- _PROBLEM DESCRIPTION_: The lines below starting at the line containing "Inductive error : Type" and ending at the line containing "Definition Errorf_w (stage" are to be repeated exactly, with both ends kept and nothing else added.
##### INPUT
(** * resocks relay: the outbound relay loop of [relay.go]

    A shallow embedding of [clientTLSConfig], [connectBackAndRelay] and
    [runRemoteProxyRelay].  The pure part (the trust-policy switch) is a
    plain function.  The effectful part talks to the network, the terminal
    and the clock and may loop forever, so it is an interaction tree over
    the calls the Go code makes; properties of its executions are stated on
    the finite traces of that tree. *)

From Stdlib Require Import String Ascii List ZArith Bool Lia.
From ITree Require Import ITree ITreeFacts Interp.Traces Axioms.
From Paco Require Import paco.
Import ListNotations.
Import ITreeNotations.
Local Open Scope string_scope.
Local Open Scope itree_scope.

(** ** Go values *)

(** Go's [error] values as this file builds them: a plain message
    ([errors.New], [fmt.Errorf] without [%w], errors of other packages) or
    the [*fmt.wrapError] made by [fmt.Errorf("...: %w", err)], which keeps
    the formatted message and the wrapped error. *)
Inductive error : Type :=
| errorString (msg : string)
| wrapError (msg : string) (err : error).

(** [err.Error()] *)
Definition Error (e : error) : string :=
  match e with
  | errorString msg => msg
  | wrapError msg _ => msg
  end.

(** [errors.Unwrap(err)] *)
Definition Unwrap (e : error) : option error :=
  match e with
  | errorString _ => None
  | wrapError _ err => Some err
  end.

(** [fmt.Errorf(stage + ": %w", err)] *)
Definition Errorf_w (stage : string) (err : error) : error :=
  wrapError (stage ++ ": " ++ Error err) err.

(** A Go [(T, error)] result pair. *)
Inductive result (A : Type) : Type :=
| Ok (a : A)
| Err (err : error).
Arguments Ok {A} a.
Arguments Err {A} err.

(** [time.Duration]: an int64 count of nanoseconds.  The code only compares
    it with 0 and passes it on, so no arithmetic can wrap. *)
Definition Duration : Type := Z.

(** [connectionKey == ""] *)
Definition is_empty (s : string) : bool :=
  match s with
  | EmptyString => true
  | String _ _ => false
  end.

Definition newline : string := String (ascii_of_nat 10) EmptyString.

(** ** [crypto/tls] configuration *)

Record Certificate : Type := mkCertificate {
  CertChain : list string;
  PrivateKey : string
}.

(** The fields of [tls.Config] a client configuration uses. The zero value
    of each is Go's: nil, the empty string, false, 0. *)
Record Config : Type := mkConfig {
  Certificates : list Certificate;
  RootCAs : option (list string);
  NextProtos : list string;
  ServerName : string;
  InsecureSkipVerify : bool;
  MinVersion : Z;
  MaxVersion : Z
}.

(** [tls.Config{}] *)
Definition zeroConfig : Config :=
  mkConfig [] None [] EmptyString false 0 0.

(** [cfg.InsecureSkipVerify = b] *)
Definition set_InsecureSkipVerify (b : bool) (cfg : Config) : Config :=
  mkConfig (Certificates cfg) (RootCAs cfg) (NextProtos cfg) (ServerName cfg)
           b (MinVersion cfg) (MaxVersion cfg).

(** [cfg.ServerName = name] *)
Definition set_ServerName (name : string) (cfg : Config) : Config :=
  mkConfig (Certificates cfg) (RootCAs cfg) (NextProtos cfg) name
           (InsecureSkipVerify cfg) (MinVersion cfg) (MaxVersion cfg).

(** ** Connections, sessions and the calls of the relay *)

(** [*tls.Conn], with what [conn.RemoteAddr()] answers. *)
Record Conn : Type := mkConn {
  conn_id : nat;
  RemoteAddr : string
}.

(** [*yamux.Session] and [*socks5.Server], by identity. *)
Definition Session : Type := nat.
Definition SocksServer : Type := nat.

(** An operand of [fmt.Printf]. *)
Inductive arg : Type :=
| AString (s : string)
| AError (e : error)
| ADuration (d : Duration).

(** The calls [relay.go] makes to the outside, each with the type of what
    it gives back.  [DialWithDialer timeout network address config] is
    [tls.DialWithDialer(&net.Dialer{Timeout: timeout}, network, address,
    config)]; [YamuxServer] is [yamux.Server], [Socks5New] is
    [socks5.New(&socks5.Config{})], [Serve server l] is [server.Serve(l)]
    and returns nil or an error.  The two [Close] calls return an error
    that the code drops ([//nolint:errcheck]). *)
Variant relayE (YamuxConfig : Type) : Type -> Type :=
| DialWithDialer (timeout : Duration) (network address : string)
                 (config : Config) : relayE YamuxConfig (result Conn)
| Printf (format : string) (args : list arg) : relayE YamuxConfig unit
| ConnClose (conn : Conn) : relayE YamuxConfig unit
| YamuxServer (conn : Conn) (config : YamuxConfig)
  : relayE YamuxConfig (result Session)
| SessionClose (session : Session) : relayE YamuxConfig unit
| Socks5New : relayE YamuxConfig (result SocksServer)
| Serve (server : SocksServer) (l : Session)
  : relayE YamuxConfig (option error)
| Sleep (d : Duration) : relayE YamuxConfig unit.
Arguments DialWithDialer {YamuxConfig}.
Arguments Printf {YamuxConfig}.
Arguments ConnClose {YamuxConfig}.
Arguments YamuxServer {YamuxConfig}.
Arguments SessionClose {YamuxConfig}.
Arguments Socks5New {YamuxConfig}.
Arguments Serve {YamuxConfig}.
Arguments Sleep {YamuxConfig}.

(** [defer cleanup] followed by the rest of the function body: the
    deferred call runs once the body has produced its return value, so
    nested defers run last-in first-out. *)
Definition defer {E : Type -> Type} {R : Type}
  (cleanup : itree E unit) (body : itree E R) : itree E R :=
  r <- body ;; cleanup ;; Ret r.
##########
- _SOLVED PROBLEM_:
Inductive error : Type :=
| errorString (msg : string)
| wrapError (msg : string) (err : error).

(** [err.Error()] *)
Definition Error (e : error) : string :=
  match e with
  | errorString msg => msg
  | wrapError msg _ => msg
  end.

(** [errors.Unwrap(err)] *)
Definition Unwrap (e : error) : option error :=
  match e with
  | errorString _ => None
  | wrapError _ err => Some err
  end.

(** [fmt.Errorf(stage + ": %w", err)] *)
Definition Errorf_w (stage : string) (err : error) : error :=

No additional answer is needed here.